If we can, we should all do our best to comply to their need for constructive answers, don't you agree?


----------



## simonsays

lorgnette said:


> Did you see the term previously, which translates- past and gone.
> 
> Anyway, you misunderstood. To elaborate, her family grew up as they worked for my friend's family household-( Indonesian Chinese) for decades watching the children born and grow. Their salaries, compensation, medical, housing are paid at home. They are family not servants or slaves. The girl came over and stayed with her mistress's high school children as a helper and chaperon. She received no wages in Singapore.


let me put it this way, from MOMs point of view, unless she was a family member, and she wasn't paid wage, it is exploitation (that's speaking academically .. ) and one too many NGO will be more than happy to highlight the case (no offence .. )



> Should you still require clarification, suppose a tourist is staying here and working on a book ready for publication in UK for 2014, and receives no wages or royalties in Singapore. Does that make him a fake tourist?


For a start, how exactly will this "TOURIST" stay in Singapore ? under what pass ? Social Visit ? in which case, he or she couldn't stay for more than 90 days at a go, based on his passport, and if he or she adopts your recommended "VISA RUNS" he may be barred from Singapore for 6 months .. so what would his 'residential status' in Singapore be ?



> Please be mindful in your baseless assumptions in your comments and do not mislead. It does not help any thread writer in his understanding on local ground situation.
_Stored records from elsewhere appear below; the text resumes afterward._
(** The digits written, [f], are those of the fraction without [n - k] zeros. *)
Lemma fmtFrac_spec n v buf :
  (v mod 10 ^ Z.of_nat n = 0 ∧ fmtFrac n false v buf = (buf, v / 10 ^ Z.of_nat n)) ∨
  ∃ ds f, fmtFrac n false v buf = (x2e :: ds ++ buf, v / 10 ^ Z.of_nat n) ∧
    (0 < length ds ≤ n)%nat ∧ parse_digits 0 ds = Some f ∧ 0 < f ∧
    f * 10 ^ (Z.of_nat n - Z.of_nat (length ds)) = v mod 10 ^ Z.of_nat n.
Proof.
  revert v. induction n as [|n IH]; intros v; cbn [fmtFrac orb].
  { left. by rewrite Z.div_1_r, Z.mod_1_r. }
  destruct (Z.eqb_spec (v mod 10) 0) as [H0|H0]; cbn [negb].
  - rewrite mod_pow10_succ, H0, <-div_pow10_succ. destruct (IH (v / 10)) as [[Hz ->]|H].
    + left. split; [lia|done].
    + right. destruct H as (ds & f & -> & Hlen & Hds & Hf & Heq). exists ds, f.
      split; [done|]. split; [lia|]. split; [done|]. split; [done|].
      replace (Z.of_nat (S n) - Z.of_nat (length ds))
        with (Z.succ (Z.of_nat n - Z.of_nat (length ds))) by lia.
      rewrite Z.pow_succ_r by lia. lia.
  - right. destruct (fmtFrac_print n (v / 10) (Zbyte (48 + v mod 10) :: buf)) as (ds & -> & <- & Hds).
    exists (ds ++ [Zbyte (48 + v mod 10)]), (v mod 10 ^ Z.of_nat (S (length ds))).
    rewrite <-app_assoc, length_app, div_pow10_succ. cbn [length app].
    pose proof (Z.mod_pos_bound v 10 ltac:(lia)).
    pose proof (Z.mod_pos_bound (v / 10) (10 ^ Z.of_nat (length ds)) ltac:(lia)).
    split; [done|]. split; [lia|]. rewrite mod_pow10_succ. split; [|split; [lia|]].
    + rewrite parse_digits_app, Hds. cbn [mbind option_bind]. rewrite parse_digit by done. f_equal. lia.
    + replace (Z.of_nat (S (length ds)) - Z.of_nat (length ds + 1)) with 0 by lia. lia.
Qed.

(** ** One number with its unit *)

(** What stands where a number has ended: nothing, or the next number. *)
Definition number_next (s : bytes) : Prop := ∀ b, head s = Some b → is_digit b = true.

Definition unit_text (u : bytes) : Prop :=
  u ≠ [] ∧ Forall (λ b, is_digit b || bool_decide (b = x2e) = false) u.

Lemma span_unit_text u rest :
  Forall (λ b, is_digit b || bool_decide (b = x2e) = false) u → number_next rest →
  span_unit (u ++ rest) = (u, rest).
Proof.
  intros Hu Hrest. induction Hu as [|b u Hb _ IH]; cbn [app].
  - destruct rest as [|c rest]; [done|]. cbn. by rewrite (Hrest c).
  - cbn [span_unit]. by rewrite Hb, IH.
Qed.

Lemma unit_not_digit u rest : unit_text u → no_digit_next (u ++ rest).
Proof.
  intros [Hne Hu] b. destruct Hu as [|c u Hc _]; [done|]. intros [= <-].
  by apply orb_false_iff in Hc as [? _].
Qed.

Lemma unit_not_dot u rest c r : unit_text u → u ++ rest = c :: r → c ≠ x2e.
Proof.
  intros [Hne Hu]. destruct Hu as [|b u Hb _]; [done|]. intros [= <- _] ->.
  by apply orb_false_iff in Hb as [_ ?].
Qed.

Lemma leadingInt_format n rest :
  0 ≤ n ≤ 2 ^ 63 → no_digit_next rest → leadingInt 0 (format_uint n ++ rest) = Some (n, rest).
Proof. intros Hn. apply leadingInt_digits; [lia|apply parse_digits_format; lia|lia]. Qed.

(** A number consists of at least one digit. *)
Lemma format_number n rest :
  (∃ b s, format_uint n ++ rest = b :: s ∧
     negb (bool_decide (b = x2e) || is_digit b) = false) ∧
  negb (Nat.eqb (length rest) (length (format_uint n ++ rest))) = true.
Proof.
  destruct (format_uint_cons n) as (b & s & E & Hb). split.
  - exists b, (s ++ rest). rewrite E. by rewrite Hb, orb_true_r.
  - rewrite E. cbn [app length]. rewrite length_app, negb_true_iff. apply Nat.eqb_neq. lia.
Qed.

Lemma duration_term_int n u U rest :
  unit_text u → unitMap u = Some U → 0 < U → 0 ≤ n → n * U ≤ 2 ^ 63 → number_next rest →
  duration_term (format_uint n ++ u ++ rest) = Some (n * U, rest).
Proof.
  intros Hu HU HU0 Hn Hle Hrest.
  destruct (format_number n (u ++ rest)) as [(b & s & E & Hb) Hpre].
  unfold duration_term. rewrite E at 1. rewrite Hb. rewrite leadingInt_format; [|nia|by apply unit_not_digit].
  cbn [mbind option_bind]. rewrite Hpre. cbn [negb andb].
  destruct (u ++ rest) as [|c r] eqn:Er; [by apply app_eq_nil in Er as [-> _]; destruct Hu|].
  rewrite (decide_False (P := c = x2e)) by (by eapply unit_not_dot). rewrite <-Er.
  rewrite span_unit_text by (by destruct Hu). rewrite decide_False by (by destruct Hu).
  rewrite HU. cbn [mbind option_bind]. rewrite (proj2 (Z.ltb_ge _ _)) by (apply Z.div_le_lower_bound; lia).
  done.
Qed.

(** ** The fraction *)

Lemma scale_exact k :
  (k ≤ 9)%nat → Nat.iter k (λ s, float_mul s (float_of 10)) (float_of 1) = float_of (10 ^ Z.of_nat k).
Proof. intros Hk. do 10 (destruct k as [|k]; [vm_compute; reflexivity|]). lia. Qed.

Lemma unit_over_scale p k :
  (k ≤ p ≤ 9)%nat →
  float_div (float_of (10 ^ Z.of_nat p)) (float_of (10 ^ Z.of_nat k)) =
  float_of (10 ^ (Z.of_nat p - Z.of_nat k)).
Proof.
  intros Hk. do 10 (destruct p as [|p];
    [do 10 (destruct k as [|k]; [vm_compute; reflexivity || (exfalso; lia)|]); lia|]). lia.
Qed.

Lemma fraction_exact p k f :
  (k ≤ p ≤ 9)%nat → 0 < f → f * 10 ^ (Z.of_nat p - Z.of_nat k) < 10 ^ Z.of_nat p →
  float_trunc (float_mul (float_of f) (float_div (float_of (10 ^ Z.of_nat p))
    (Nat.iter k (λ s, float_mul s (float_of 10)) (float_of 1)))) =
  f * 10 ^ (Z.of_nat p - Z.of_nat k).
Proof.
  intros Hk Hf Hlt. rewrite scale_exact, unit_over_scale by lia.
  assert (10 ^ Z.of_nat p ≤ 10 ^ 9) by (apply Z.pow_le_mono_r; lia).
  assert (0 < 10 ^ (Z.of_nat p - Z.of_nat k)) by lia.
  set (t := 10 ^ (Z.of_nat p - Z.of_nat k)) in *. clearbody t.
  destruct f as [|f|]; [lia| |lia]. destruct t as [|t|]; [lia| |lia].
  rewrite float_mul_exact by lia. rewrite <-Pos2Z.inj_mul in *. apply float_trunc_of. lia.
Qed.

(** The value of a number whose fraction [fmtFrac] wrote. *)
Lemma duration_term_frac p n v u rest :
  (p ≤ 9)%nat → unit_text u → unitMap u = Some (10 ^ Z.of_nat p) → 0 ≤ n →
  n * 10 ^ Z.of_nat p + v mod 10 ^ Z.of_nat p ≤ 2 ^ 63 → number_next rest →
  duration_term (format_uint n ++ (fmtFrac p false v (u ++ rest)).1) =
  Some (n * 10 ^ Z.of_nat p + v mod 10 ^ Z.of_nat p, rest).
Proof.
  intros Hp Hu HU Hn Hle Hrest. set (U := 10 ^ Z.of_nat p) in *.
  assert (HU0 : 0 < U) by (subst U; lia).
  assert (HU9 : U ≤ 10 ^ 9) by (apply Z.pow_le_mono_r; lia).
  pose proof (Z.mod_pos_bound v U HU0) as Hmod.
  destruct (fmtFrac_spec p v (u ++ rest)) as [[Hz ->]|(ds & f & -> & Hlen & Hds & Hf & Hval)]; cbn [fst].
  { fold U in Hz. rewrite Hz, Z.add_0_r in *. apply duration_term_int; auto. }
  fold U in Hval. rewrite <-Hval in *. set (s1 := x2e :: ds ++ u ++ rest).
  destruct (format_number n s1) as [(b & s & E & Hb) Hpre].
  unfold duration_term. rewrite E at 1. rewrite Hb.
  rewrite leadingInt_format; [|nia|by intros ? [= <-]].
  cbn [mbind option_bind]. rewrite Hpre. subst s1. cbn [negb andb].
  rewrite (decide_True (P := x2e = x2e)) by done.
  assert (Hfn : f < 2 ^ 63) by (assert (0 < 10 ^ (Z.of_nat p - Z.of_nat (length ds))) by lia; nia).
  rewrite (leadingFraction_digits 0 _ ds f) by (done || lia || by apply unit_not_digit).
  rewrite span_unit_text by (by destruct Hu). rewrite decide_False by (by destruct Hu).
  rewrite HU. cbn [mbind option_bind].
  rewrite (proj2 (Z.ltb_ge _ n)) by (apply Z.div_le_lower_bound; lia).
  rewrite (proj2 (Z.ltb_lt 0 f)) by done. cbn [andb].
  pose proof (fraction_exact p (length ds) f) as Hexact. fold U in Hexact.
  rewrite Hexact by lia.
  by rewrite (proj2 (Z.ltb_ge _ _)) by lia.
Qed.

(** ** A whole duration *)

Definition terms (d : Z) (s : bytes) : option Z := duration_terms (length s) d s.

Lemma terms_step d s v r :
  duration_term s = Some (v, r) → d + v ≤ 2 ^ 63 → terms d s = terms (d + v) r.
Proof.
  intros Hs Hle. pose proof (duration_term_shrinks _ _ _ Hs) as Hlen. unfold terms.
  destruct s as [|b s]; [done|]. cbn [length duration_terms] in *. rewrite Hs. cbn [mbind option_bind].
  rewrite (proj2 (Z.ltb_ge _ _)) by lia.
  replace (length s) with (length r + (length s - length r))%nat by lia. by apply duration_terms_fuel.
Qed.

Lemma number_next_format n s : number_next (format_uint n ++ s).
Proof. destruct (format_uint_cons n) as (b & r & -> & Hb). by intros ? [= <-]. Qed.

Lemma unit_text_dec u :
  bool_decide (u ≠ []) && forallb (λ b, negb (is_digit b || bool_decide (b = x2e))) u = true →
  unit_text u.
Proof.
  intros [Hne Hu]%andb_true_iff. split; [by apply bool_decide_eq_true in Hne|].
  apply Forall_forall. intros b Hb%list_elem_of_In.
  apply negb_true_iff. by apply (proj1 (forallb_forall _ _) Hu).
Qed.

#[local] Ltac unit_ok := apply unit_text_dec; vm_compute; reflexivity.

Lemma terms_frac p n v u d :
  (p ≤ 9)%nat → unit_text u → unitMap u = Some (10 ^ Z.of_nat p) → 0 ≤ n →
  d + (n * 10 ^ Z.of_nat p + v mod 10 ^ Z.of_nat p) ≤ 2 ^ 63 → 0 ≤ d →
  terms d (format_uint n ++ (fmtFrac p false v u).1) =
  Some (d + (n * 10 ^ Z.of_nat p + v mod 10 ^ Z.of_nat p)).
Proof.
  intros Hp Hu HU Hn Hle Hd. pose proof (duration_term_frac p n v u [] Hp Hu HU Hn) as E.
  rewrite app_nil_r in E.
  rewrite (terms_step d _ _ [] (E ltac:(lia) ltac:(by intros ?)) Hle). reflexivity.
Qed.

Lemma terms_int n u U rest d :
  unit_text u → unitMap u = Some U → 0 < U → 0 ≤ n → 0 ≤ d → d + n * U ≤ 2 ^ 63 → number_next rest →
  terms d (format_uint n ++ u ++ rest) = terms (d + n * U) rest.
Proof. intros. apply terms_step; [|done]. apply duration_term_int; auto; lia. Qed.

(** Below a second: one number. *)
Lemma terms_small p v u :
  (p ≤ 9)%nat → unit_text u → unitMap u = Some (10 ^ Z.of_nat p) → 0 ≤ v < 10 ^ 9 →
  terms 0 (let '(buf, w) := fmtFrac p false v u in fmtInt w buf) = Some v.
Proof.
  intros Hp Hu HU Hv. set (U := 10 ^ Z.of_nat p) in *.
  assert (0 < U) by (subst U; lia). pose proof (Z.div_mod v U ltac:(lia)) as Hdm.
  assert (E2 : (fmtFrac p false v u).2 = v / U).
  { by destruct (fmtFrac_spec p v u) as [[_ ->]|(? & ? & -> & _)]. }
  destruct (fmtFrac p false v u) as [buf w] eqn:E. cbn [snd] in E2. subst w.
  pose proof (Z.div_pos v U ltac:(lia) ltac:(lia)).
  pose proof (terms_frac p (v / U) v u 0 Hp Hu HU ltac:(done)) as Ht. rewrite E in Ht. fold U in Ht.
  cbn [fst] in Ht. unfold fmtInt. rewrite Ht by lia. f_equal. lia.
Qed.

(** From a second on: hours, minutes and seconds with their fraction. *)
Lemma terms_clock u :
  0 ≤ u ≤ 2 ^ 63 →
  terms 0 (let '(buf, v) := fmtFrac 9 false u (bytes_of "s") in fmt_clock v buf) = Some u.
Proof.
  intros Hu. pose proof (Z.div_mod u (10 ^ 9) ltac:(lia)) as Hdm.
  pose proof (Z.mod_pos_bound u (10 ^ 9) ltac:(lia)) as Hmod.
  assert (E2 : (fmtFrac 9 false u (bytes_of "s")).2 = u / 10 ^ 9).
  { by destruct (fmtFrac_spec 9 u (bytes_of "s")) as [[_ ->]|(? & ? & -> & _)]. }
  destruct (fmtFrac 9 false u (bytes_of "s")) as [buf v] eqn:E. cbn [snd] in E2. subst v.
  set (q := u / 10 ^ 9) in *. assert (0 ≤ q) by (apply Z.div_pos; lia).
  pose proof (Z.div_mod q 60 ltac:(lia)). pose proof (Z.mod_pos_bound q 60 ltac:(lia)).
  pose proof (Z.div_mod (q / 60) 60 ltac:(lia)). pose proof (Z.mod_pos_bound (q / 60) 60 ltac:(lia)).
  assert (Hs : ∀ d, 0 ≤ d → d + (q mod 60 * 10 ^ 9 + u mod 10 ^ 9) ≤ 2 ^ 63 →
    terms d (fmtInt (q mod 60) buf) = Some (d + (q mod 60 * 10 ^ 9 + u mod 10 ^ 9))).
  { intros d Hd Hle. pose proof (terms_frac 9 (q mod 60) u (bytes_of "s") d ltac:(lia)) as Ht.
    rewrite E in Ht. apply Ht; [unit_ok|reflexivity|lia..]. }
  assert (Hm : ∀ d, 0 ≤ d → d + (q / 60) mod 60 * 60000000000 + (q mod 60 * 10 ^ 9 + u mod 10 ^ 9) ≤ 2 ^ 63 →
    terms d (fmtInt ((q / 60) mod 60) (x6d :: fmtInt (q mod 60) buf)) =
    Some (d + (q / 60) mod 60 * 60000000000 + (q mod 60 * 10 ^ 9 + u mod 10 ^ 9))).
  { intros d Hd Hle. rewrite <-Hs by lia.
    apply (terms_int _ [x6d]); [unit_ok|reflexivity|lia..|apply number_next_format]. }
  unfold fmt_clock. destruct (Z.ltb_spec 0 (q / 60)); [|rewrite Hs by lia; f_equal; lia].
  destruct (Z.ltb_spec 0 (q / 60 / 60)); [|rewrite Hm by lia; f_equal; lia].
  unfold fmtInt at 1. etrans; [apply (terms_int _ [x68] 3600000000000); [unit_ok|reflexivity|lia..|]|].
  - apply number_next_format.
  - rewrite Hm by lia. f_equal. lia.
Qed.

Lemma terms_format u : 0 ≤ u ≤ 2 ^ 63 → terms 0 (duration_format u) = Some u.
Proof.
  intros Hu. unfold duration_format. destruct (Z.ltb_spec u 1000000000); [|by apply (terms_clock u)].
  destruct (Z.eqb_spec u 0) as [->|]; [vm_compute; reflexivity|].
  destruct (u <? 1000); [apply (terms_small 0); [lia|unit_ok|reflexivity|lia]|].
  destruct (u <? 1000000); [apply (terms_small 3)|apply (terms_small 6)]; try lia; [unit_ok|reflexivity|unit_ok|reflexivity].
Qed.

(** ** The text of a duration *)

Lemma ValidUTF8_cons b s : is_ascii b → ValidUTF8 s = true → ValidUTF8 (b :: s) = true.
Proof.
  intros Hb Hs. unfold ValidUTF8 in *. change (b :: s) with ([b] ++ s).
  rewrite enc_ok_app; [exact Hs|]. by apply Z.ltb_lt.
Qed.

Lemma ValidUTF8_after a s : Forall is_ascii a → ValidUTF8 s = true → ValidUTF8 (a ++ s) = true.
Proof. intros Ha Hs. induction Ha; [done|]. by apply ValidUTF8_cons. Qed.

Lemma fmtInt_valid v s : ValidUTF8 s = true → ValidUTF8 (fmtInt v s) = true.
Proof.
  apply ValidUTF8_after. eapply Forall_impl; [apply format_uint_digits|apply is_digit_ascii].
Qed.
Many of these questions show a genuine need for a productive reply as these potential visitors will be traveling a long flight to Singapore- an unknown destination.
> 
> If we can, we should all do our best to comply to their need for constructive answers, don't you agree?


See, since the last few years MOM and ICA has been tightening the screws, and one too many person who couldn't get their relative or loved one took on plan B in getting them in as maids and have seen their passes summarily rejected for fraud .. so does it go for those part timer maids .. 

No, I am not giving misleading advice, I am merely stating that if you bring a maid in as a maid, declare as such, and get the proper paperwork done .. 

and for your statement "Regulations changed recently." > let me clarify - Regulations for employment of DH/FDW has been the same, virtually unchanged, since atleast 1995 from what I know ..

let's not start arguing here .. 

again I will differ to your advice and experience and knowledge


----------



## BBCWatcher

In other words, you could be doing "the right thing" in the abstract and be a wonderful employer, but Singapore's MOM has some rules. They expect foreign domestic workers to receive payment at a certain level (beyond room and board), adequate and safe boarding, at least minimum time off, and home country visits (with paid-up travel) as examples -- and they require the employer to post a bond sufficient to protect the worker's rights. Those provisions may exceed what you're already doing or may not.

For what it's worth I agree with MOM's policies.


----------